*** Excerpted data ***

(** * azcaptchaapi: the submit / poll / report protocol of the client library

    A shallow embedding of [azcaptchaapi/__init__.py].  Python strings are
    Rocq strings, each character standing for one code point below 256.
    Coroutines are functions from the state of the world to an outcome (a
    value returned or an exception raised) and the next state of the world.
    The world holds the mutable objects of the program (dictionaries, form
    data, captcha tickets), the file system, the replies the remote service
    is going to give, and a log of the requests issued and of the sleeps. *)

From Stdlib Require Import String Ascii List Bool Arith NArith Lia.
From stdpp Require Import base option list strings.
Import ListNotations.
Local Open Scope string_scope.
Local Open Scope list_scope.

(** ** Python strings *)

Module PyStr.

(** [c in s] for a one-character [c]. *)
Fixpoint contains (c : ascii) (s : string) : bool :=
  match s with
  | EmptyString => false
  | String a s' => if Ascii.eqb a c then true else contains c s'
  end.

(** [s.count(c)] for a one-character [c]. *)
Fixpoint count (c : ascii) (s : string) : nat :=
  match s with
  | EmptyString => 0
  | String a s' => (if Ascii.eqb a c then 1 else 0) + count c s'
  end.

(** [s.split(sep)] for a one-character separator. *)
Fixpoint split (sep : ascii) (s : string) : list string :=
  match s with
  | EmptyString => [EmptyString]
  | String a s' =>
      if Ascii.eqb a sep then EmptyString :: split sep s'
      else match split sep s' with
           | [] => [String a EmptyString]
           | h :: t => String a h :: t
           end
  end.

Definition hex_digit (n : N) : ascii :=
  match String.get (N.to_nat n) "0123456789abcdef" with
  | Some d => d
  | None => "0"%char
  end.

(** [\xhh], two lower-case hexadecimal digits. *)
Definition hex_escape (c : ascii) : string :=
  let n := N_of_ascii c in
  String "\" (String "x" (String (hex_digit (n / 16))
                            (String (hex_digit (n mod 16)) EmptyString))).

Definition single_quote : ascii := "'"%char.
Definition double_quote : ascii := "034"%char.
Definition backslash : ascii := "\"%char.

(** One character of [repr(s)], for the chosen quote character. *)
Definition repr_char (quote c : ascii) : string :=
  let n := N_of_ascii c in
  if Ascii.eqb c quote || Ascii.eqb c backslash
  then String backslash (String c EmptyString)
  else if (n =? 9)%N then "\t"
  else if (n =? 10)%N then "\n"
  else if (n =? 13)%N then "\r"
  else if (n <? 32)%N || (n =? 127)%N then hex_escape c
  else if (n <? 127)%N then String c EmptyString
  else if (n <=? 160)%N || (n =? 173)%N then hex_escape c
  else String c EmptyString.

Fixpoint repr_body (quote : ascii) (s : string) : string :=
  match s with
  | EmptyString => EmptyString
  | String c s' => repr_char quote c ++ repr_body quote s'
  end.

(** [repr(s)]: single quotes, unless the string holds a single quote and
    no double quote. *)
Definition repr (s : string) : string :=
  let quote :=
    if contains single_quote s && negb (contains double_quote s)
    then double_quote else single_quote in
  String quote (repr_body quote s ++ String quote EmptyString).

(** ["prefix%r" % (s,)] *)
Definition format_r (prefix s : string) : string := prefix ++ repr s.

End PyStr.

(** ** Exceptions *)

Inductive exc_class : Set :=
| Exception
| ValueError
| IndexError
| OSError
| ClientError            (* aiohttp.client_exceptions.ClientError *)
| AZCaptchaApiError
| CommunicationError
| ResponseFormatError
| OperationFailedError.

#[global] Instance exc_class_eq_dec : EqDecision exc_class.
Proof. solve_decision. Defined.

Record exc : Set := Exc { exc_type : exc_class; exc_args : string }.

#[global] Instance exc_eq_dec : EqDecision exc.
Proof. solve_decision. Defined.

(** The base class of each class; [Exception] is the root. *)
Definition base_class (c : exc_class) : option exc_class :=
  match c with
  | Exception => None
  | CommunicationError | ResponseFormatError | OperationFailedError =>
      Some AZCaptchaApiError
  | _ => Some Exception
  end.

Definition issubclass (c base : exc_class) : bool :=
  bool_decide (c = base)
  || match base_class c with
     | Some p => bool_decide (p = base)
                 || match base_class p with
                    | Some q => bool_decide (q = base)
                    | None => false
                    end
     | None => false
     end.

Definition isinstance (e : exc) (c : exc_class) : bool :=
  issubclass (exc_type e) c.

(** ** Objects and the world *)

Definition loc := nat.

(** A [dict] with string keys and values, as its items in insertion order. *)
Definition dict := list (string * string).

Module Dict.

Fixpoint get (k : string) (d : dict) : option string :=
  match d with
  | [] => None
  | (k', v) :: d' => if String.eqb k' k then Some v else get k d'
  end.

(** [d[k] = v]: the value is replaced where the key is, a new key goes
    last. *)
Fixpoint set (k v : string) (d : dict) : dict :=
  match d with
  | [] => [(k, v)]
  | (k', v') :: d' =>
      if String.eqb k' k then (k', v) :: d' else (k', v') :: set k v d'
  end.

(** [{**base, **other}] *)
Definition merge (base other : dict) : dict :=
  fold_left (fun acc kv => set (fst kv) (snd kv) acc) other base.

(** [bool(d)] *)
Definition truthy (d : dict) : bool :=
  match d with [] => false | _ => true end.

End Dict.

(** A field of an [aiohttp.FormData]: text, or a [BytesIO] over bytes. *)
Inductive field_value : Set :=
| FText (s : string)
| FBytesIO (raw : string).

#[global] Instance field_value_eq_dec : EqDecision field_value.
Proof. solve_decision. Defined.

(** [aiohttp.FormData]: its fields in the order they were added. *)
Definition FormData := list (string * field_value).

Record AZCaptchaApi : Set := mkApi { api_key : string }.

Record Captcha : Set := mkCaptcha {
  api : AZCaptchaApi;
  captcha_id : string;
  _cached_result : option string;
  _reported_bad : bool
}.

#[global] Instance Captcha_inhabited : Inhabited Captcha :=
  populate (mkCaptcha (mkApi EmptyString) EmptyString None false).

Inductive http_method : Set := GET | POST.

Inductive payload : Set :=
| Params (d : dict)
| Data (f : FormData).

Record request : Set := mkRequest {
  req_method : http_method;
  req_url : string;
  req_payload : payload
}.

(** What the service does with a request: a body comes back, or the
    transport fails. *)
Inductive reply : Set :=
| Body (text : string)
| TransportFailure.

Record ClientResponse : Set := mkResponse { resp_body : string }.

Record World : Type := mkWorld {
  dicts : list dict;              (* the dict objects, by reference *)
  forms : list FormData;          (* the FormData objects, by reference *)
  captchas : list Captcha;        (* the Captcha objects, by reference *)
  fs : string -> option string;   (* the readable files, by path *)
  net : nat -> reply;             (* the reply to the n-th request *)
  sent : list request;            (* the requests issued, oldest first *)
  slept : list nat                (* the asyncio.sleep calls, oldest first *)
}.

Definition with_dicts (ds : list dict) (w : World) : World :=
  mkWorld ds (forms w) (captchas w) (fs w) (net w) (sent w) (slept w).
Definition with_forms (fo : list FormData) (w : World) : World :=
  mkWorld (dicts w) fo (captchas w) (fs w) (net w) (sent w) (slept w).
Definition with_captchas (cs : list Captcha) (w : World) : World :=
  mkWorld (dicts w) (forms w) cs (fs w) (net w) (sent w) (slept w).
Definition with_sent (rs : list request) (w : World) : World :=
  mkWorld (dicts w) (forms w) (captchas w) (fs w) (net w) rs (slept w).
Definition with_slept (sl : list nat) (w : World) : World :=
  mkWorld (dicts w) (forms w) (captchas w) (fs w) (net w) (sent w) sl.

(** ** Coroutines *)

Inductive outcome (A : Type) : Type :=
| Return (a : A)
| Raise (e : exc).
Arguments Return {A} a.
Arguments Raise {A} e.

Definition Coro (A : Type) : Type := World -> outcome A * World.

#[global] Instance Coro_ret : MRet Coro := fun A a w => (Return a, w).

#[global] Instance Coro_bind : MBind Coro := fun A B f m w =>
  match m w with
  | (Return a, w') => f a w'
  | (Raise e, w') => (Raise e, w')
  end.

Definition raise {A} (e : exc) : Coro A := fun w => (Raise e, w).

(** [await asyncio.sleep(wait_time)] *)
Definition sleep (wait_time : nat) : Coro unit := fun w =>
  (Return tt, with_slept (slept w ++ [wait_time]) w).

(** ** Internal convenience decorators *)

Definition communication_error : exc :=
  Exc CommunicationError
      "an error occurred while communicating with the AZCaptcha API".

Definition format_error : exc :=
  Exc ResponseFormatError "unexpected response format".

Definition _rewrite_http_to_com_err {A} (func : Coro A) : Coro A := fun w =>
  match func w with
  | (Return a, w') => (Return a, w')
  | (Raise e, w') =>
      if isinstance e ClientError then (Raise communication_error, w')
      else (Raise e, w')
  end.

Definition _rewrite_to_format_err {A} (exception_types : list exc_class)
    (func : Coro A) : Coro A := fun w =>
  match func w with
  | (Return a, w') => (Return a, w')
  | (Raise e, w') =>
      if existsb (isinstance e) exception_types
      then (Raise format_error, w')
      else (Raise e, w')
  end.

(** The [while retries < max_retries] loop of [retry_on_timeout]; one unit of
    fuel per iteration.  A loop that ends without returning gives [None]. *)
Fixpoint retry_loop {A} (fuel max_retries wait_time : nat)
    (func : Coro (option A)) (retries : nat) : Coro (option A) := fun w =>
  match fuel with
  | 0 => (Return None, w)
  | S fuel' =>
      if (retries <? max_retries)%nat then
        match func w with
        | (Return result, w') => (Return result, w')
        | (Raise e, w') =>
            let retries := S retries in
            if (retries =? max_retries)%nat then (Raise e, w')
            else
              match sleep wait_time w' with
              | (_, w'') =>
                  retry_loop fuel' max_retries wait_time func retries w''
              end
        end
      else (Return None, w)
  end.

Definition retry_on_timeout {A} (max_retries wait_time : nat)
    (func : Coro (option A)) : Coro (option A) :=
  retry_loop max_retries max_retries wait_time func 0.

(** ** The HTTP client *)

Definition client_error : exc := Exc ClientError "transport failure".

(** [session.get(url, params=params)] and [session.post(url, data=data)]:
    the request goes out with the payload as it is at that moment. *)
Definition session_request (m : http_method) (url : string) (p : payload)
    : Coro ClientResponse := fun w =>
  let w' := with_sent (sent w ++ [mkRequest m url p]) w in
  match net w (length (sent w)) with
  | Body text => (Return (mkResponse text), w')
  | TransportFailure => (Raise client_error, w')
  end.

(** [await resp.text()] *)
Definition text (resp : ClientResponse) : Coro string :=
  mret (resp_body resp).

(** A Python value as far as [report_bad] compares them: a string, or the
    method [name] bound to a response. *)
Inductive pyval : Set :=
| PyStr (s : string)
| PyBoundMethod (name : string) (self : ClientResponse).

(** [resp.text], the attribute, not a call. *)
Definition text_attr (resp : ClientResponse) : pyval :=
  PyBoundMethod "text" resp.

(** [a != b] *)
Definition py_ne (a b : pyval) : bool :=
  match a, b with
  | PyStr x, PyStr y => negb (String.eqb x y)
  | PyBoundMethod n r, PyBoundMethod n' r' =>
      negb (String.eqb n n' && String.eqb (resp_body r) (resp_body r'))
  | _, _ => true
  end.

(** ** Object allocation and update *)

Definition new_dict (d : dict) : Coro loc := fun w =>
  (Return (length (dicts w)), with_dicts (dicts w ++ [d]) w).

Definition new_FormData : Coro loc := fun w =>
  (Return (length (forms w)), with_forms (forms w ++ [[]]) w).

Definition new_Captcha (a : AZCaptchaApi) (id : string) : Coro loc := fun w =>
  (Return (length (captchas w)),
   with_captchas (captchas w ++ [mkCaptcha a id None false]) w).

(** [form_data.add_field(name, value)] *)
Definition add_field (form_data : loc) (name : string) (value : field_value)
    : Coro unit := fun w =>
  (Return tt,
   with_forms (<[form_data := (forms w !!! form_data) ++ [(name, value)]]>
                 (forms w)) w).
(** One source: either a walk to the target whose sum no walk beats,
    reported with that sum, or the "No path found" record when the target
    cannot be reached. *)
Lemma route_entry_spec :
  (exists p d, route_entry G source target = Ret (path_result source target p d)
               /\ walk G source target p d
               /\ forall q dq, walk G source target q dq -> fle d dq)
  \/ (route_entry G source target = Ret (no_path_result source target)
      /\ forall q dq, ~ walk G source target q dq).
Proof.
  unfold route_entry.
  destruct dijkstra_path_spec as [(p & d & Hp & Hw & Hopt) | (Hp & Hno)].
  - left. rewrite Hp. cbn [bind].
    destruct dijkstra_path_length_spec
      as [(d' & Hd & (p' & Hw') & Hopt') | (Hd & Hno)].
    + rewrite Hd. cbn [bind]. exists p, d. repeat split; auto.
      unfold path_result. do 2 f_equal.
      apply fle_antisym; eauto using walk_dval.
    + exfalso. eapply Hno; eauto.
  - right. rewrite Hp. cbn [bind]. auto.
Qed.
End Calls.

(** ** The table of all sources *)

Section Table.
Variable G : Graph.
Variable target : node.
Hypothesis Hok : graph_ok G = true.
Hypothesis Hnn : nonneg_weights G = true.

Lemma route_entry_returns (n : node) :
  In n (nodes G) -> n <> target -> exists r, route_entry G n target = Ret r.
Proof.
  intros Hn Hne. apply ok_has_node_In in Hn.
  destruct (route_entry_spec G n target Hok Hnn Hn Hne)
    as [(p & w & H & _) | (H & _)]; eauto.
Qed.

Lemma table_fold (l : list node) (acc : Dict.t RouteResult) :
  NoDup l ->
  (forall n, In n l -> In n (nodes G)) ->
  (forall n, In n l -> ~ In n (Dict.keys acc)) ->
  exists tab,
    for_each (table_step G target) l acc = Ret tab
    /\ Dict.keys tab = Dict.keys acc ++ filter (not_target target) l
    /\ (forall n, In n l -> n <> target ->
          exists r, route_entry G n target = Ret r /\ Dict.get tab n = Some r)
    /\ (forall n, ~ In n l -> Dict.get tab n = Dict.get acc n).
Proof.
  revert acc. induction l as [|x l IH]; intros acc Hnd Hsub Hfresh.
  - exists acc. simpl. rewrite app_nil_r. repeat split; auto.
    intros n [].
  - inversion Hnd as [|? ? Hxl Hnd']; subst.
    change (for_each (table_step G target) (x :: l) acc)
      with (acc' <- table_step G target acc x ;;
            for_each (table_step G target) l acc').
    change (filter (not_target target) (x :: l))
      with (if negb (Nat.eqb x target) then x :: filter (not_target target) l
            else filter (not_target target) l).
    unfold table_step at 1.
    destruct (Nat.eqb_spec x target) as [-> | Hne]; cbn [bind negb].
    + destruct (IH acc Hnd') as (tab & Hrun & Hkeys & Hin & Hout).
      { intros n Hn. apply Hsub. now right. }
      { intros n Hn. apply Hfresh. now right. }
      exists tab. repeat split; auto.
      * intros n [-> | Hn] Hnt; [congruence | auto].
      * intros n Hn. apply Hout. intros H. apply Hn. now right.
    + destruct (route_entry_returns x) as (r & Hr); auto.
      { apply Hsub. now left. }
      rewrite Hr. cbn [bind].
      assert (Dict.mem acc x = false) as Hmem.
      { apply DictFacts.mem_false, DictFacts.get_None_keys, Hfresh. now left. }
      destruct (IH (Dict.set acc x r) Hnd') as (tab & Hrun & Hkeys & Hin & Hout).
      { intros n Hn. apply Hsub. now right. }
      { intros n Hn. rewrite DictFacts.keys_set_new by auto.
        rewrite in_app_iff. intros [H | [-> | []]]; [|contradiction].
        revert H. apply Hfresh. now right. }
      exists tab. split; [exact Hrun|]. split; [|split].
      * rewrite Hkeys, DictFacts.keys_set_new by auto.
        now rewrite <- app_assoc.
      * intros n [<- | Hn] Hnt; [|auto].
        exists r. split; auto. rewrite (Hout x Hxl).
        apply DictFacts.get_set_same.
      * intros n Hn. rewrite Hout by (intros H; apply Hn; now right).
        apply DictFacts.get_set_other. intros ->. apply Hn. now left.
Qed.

*** End of Excerpted data ***

What to produce
From the first line of the listing above through the line that contains "From Stdlib Require", retype every line exactly, and write nothing else.

Task output
(** * azcaptchaapi: the submit / poll / report protocol of the client library

    A shallow embedding of [azcaptchaapi/__init__.py].  Python strings are
    Rocq strings, each character standing for one code point below 256.
    Coroutines are functions from the state of the world to an outcome (a
    value returned or an exception raised) and the next state of the world.
    The world holds the mutable objects of the program (dictionaries, form
    data, captcha tickets), the file system, the replies the remote service
    is going to give, and a log of the requests issued and of the sleeps. *)

From Stdlib Require Import String Ascii List Bool Arith NArith Lia.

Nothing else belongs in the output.